Hostile media are putting a spotlight on our warped priorities
Second, people could have gone in that hold. It certainly wouldn’t have been pleasant, but it is safe to assume the people throwing babies over the barbed wire or clinging to the landing gear of departing flights would have borne the discomfort. The fact that Farthing is going to be feeding and mucking out the animals on their flight to Tashkent proves it would be a survivable trip.
MoD sources are telling journalists that the public “will discover he’s not a nice man”. That may be optimistic. The people who’ve supported him thus far seem to be prepared to undertake pretty much whatever mental gymnastics prove necessary to convince themselves of their virtue. We may just get further evidence that it’s not a nice public out there.

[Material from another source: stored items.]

(** * TeX Workspace, Electron main process: IPC handlers

    A shallow embedding of [tex-workspace/electron/src/main.js] (the part of
    the bundle that follows [preload.js]): the workspace file handlers
    ([list-files], [read-file], [save-file], [get-file-path],
    [get-file-mtime], [set-directory]), the terminal registry
    ([create-terminal], [terminal-input], [terminal-resize],
    [close-terminal], the [onExit] callback, the window [closed] handler)
    and tmux discovery ([list-tmux-sessions]).

    A JavaScript string is modelled as the [string] of the bytes of its
    UTF-8 encoding (what Node exchanges with the file system and with the
    child process); the builtins of the language and of Node
    ([String.prototype.*], [parseInt], [path.*]) are modelled in the
    modules [JS] and [Path] from their documented algorithms, on POSIX
    paths (the program runs on macOS: it spawns
    [/opt/homebrew/bin/tmux]).  The file system, the pty backend and the
    child process are the environment: their answers are oracles, and every
    call the handlers make to them is recorded. *)

From Stdlib Require Import ZArith Ascii String List Bool Lia Sorted Permutation.
From stdpp Require Import base option list gmap strings.

Local Open Scope Z_scope.
Local Open Scope list_scope.
Import ListNotations.

(** ** JavaScript builtins *)

Module JS.

(** [s.startsWith(t)] *)
Definition startsWith (s t : string) : bool := String.prefix t s.

(** Truthiness of a string value: only [""] is falsy. *)
Definition truthy (s : string) : bool :=
  match s with EmptyString => false | String _ _ => true end.

(** Truthiness of a value that is [null]/[undefined] or a string. *)
Definition truthy_opt (o : option string) : bool :=
  match o with None => false | Some s => truthy s end.

(** Truthiness of a value that is [undefined] or an integral number
    ([0] is falsy). *)
Definition truthy_num (o : option Z) : bool :=
  match o with None => false | Some n => negb (n =? 0) end.

(** [a || b] on numbers. *)
Definition or_num (o : option Z) (d : Z) : Z :=
  match o with
  | Some n => if n =? 0 then d else n
  | None => d
  end.

(** [a || b] on strings. *)
Definition or_str (o : option string) (d : string) : string :=
  match o with
  | Some s => if truthy s then s else d
  | None => d
  end.

Definition chars (s : string) : list ascii := list_ascii_of_string s.
Definition str (l : list ascii) : string := string_of_list_ascii l.

(** *** White space

    [trim] strips, and [parseInt] skips, the white-space characters and
    line terminators of the language.  Those of one byte are TAB, LF, VT,
    FF, CR and SP. *)
Definition isWhiteSpace (c : ascii) : bool :=
  let n := nat_of_ascii c in
  ((9 <=? n) && (n <=? 13))%nat || (n =? 32)%nat.

(** U+00A0, encoded [C2 A0]. *)
Definition isWhiteSpace2 (c1 c2 : ascii) : bool :=
  ((nat_of_ascii c1 =? 194) && (nat_of_ascii c2 =? 160))%nat.

(** U+1680 [E1 9A 80]; U+2000 to U+200A [E2 80 80] to [E2 80 8A]; U+2028,
    U+2029 and U+202F [E2 80 A8], [E2 80 A9], [E2 80 AF]; U+205F
    [E2 81 9F]; U+3000 [E3 80 80]; U+FEFF [EF BB BF]. *)
Definition isWhiteSpace3 (c1 c2 c3 : ascii) : bool :=
  let n1 := nat_of_ascii c1 in
  let n2 := nat_of_ascii c2 in
  let n3 := nat_of_ascii c3 in
  ((n1 =? 225) && (n2 =? 154) && (n3 =? 128)
   || (n1 =? 226) && (n2 =? 128)
      && ((128 <=? n3) && (n3 <=? 138) || (n3 =? 168) || (n3 =? 169)
          || (n3 =? 175))
   || (n1 =? 226) && (n2 =? 129) && (n3 =? 159)
   || (n1 =? 227) && (n2 =? 128) && (n3 =? 128)
   || (n1 =? 239) && (n2 =? 187) && (n3 =? 191))%nat.

(** The bytes that start, and the bytes that end, a white-space character
    of more than one byte. *)
Definition leadByte (c : ascii) : bool :=
  let n := nat_of_ascii c in
  ((n =? 194) || (n =? 225) || (n =? 226) || (n =? 227) || (n =? 239))%nat.

Definition tailByte (c : ascii) : bool :=
  let n := nat_of_ascii c in ((128 <=? n) && (n <? 192))%nat.

(** [s.trimStart()], on the bytes. *)
Fixpoint trimStart_chars (l : list ascii) : list ascii :=
  match l with
  | [] => []
  | c1 :: l1 =>
      if isWhiteSpace c1 then trimStart_chars l1
      else if negb (leadByte c1) then l
      else
        match l1 with
        | c2 :: l2 =>
            if isWhiteSpace2 c1 c2 then trimStart_chars l2
            else
              match l2 with
              | c3 :: l3 =>
                  if isWhiteSpace3 c1 c2 c3 then trimStart_chars l3 else l
              | [] => l
              end
        | [] => l
        end
  end.

(** [s.trimEnd()], on the bytes read from the end: [c1] is the last
    byte, [c2] the one before it. *)
Fixpoint trimEnd_rev (l : list ascii) : list ascii :=
  match l with
  | [] => []
  | c1 :: l1 =>
      if isWhiteSpace c1 then trimEnd_rev l1
      else if negb (tailByte c1) then l
      else
        match l1 with
        | c2 :: l2 =>
            if isWhiteSpace2 c2 c1 then trimEnd_rev l2
            else
              match l2 with
              | c3 :: l3 =>
                  if isWhiteSpace3 c3 c2 c1 then trimEnd_rev l3 else l
              | [] => l
              end
        | [] => l
        end
  end.

(** [s.trim()] *)
Definition trim (s : string) : string :=
  str (rev (trimEnd_rev (rev (trimStart_chars (chars s))))).

(** [s.split(sep)] for a one-character separator; [cur] is the piece
    being read, reversed.  The result always has at least one piece. *)
Fixpoint split_chars (sep : ascii) (cur : list ascii) (l : list ascii)
  : list string :=
  match l with
  | [] => [str (rev cur)]
  | c :: l' =>
      if Ascii.eqb c sep then str (rev cur) :: split_chars sep [] l'
      else split_chars sep (c :: cur) l'
  end.

Definition split (sep : ascii) (s : string) : list string :=
  split_chars sep [] (chars s).

(** [s.toLowerCase()] on the ASCII range. *)
Definition toLowerCase_char (c : ascii) : ascii :=
  let n := nat_of_ascii c in
  if ((65 <=? n) && (n <=? 90))%nat then ascii_of_nat (n + 32) else c.

Definition toLowerCase (s : string) : string :=
  str (map toLowerCase_char (chars s)).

To the rest of us, however, Farthing already stands as a real-life Mrs Jellyby, an exquisitely drawn cartoon of canting do-gooder hypocrisy. Were a fictionalised version of him to appear in a film about the evacuation of Kabul, he would not be believable.
There will be serious consequences to this. With hundreds of allies left on the ground in Afghanistan, hostile media are putting a spotlight on our warped priorities. Our allies and collaborators in other parts of the world will surely take note.
And given the extremely high stakes, that is not to mention the people who will probably lose their lives as a result of this diversion of resources.
But the most serious problem of all is perhaps that too many Britons seem not to care about any of that, no more than they care about the plight of our agriculture sector and the importance of our exports when it comes to saving a diseased but photogenic alpaca. Sections of both the Government and the press are indulging this, creating a political agenda driven by short-term emotional hits without regard to tough trade-offs or long-term consequences.
We were warned, I suppose, that the rise of the internet and social media would have terrible effects on our politics. But who would have guessed that, nestled innocuously between all the FBPE and the MAGA, it was the cutesy animal videos we really needed to worry about?